Your goal: Below are entries. Reproduce exactly the lines between the line holding "destruct u as" and the line holding "rewrite IH. pose", inclusive, and only those.

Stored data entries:

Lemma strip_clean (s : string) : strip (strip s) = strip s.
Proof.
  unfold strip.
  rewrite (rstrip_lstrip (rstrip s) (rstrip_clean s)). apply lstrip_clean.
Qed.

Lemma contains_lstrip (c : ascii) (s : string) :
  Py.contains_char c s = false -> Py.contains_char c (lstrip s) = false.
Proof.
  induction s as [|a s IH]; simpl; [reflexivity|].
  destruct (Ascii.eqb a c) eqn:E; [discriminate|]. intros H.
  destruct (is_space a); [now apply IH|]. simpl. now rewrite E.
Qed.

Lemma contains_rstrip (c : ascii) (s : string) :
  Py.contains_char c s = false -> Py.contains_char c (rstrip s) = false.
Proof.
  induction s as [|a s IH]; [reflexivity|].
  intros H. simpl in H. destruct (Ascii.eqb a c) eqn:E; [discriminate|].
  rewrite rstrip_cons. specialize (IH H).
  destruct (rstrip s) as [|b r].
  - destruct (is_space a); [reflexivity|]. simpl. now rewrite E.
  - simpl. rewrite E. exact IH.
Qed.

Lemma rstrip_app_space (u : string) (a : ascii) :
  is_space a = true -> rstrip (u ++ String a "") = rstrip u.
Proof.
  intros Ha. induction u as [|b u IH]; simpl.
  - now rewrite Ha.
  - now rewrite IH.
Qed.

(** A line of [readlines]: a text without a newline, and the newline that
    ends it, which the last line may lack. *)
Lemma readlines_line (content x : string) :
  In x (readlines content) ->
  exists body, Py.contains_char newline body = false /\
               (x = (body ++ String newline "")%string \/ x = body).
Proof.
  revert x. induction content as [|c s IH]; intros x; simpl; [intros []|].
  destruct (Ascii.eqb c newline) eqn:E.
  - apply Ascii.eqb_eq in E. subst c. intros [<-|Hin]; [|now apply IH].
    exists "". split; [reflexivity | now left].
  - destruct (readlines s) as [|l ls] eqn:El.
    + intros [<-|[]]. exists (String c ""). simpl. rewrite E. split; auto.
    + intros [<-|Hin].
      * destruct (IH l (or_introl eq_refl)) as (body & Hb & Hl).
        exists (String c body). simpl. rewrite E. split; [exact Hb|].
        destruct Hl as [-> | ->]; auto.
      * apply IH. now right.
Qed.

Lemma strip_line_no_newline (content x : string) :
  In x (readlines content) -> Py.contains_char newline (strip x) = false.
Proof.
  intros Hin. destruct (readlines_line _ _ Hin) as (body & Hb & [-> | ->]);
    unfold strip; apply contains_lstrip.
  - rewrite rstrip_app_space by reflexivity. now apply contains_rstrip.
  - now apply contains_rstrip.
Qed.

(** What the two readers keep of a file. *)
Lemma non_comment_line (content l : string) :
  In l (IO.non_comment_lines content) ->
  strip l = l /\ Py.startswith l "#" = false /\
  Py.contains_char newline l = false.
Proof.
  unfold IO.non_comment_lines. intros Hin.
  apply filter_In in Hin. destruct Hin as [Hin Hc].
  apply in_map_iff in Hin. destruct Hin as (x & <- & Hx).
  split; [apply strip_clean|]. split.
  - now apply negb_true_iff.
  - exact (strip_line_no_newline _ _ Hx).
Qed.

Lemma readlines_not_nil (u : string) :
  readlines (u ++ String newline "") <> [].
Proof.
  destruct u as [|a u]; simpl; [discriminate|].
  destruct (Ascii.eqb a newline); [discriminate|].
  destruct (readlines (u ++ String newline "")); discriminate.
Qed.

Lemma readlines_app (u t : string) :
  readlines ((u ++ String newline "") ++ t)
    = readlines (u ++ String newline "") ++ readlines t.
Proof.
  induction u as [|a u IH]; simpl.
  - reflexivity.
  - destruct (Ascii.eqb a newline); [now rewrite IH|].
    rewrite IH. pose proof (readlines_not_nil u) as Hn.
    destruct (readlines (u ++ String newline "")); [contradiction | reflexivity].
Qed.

Expected answer:
  destruct u as [|a u]; simpl; [discriminate|].
  destruct (Ascii.eqb a newline); [discriminate|].
  destruct (readlines (u ++ String newline "")); discriminate.
Qed.

Lemma readlines_app (u t : string) :
  readlines ((u ++ String newline "") ++ t)
    = readlines (u ++ String newline "") ++ readlines t.
Proof.
  induction u as [|a u IH]; simpl.
  - reflexivity.
  - destruct (Ascii.eqb a newline); [now rewrite IH|].
    rewrite IH. pose proof (readlines_not_nil u) as Hn.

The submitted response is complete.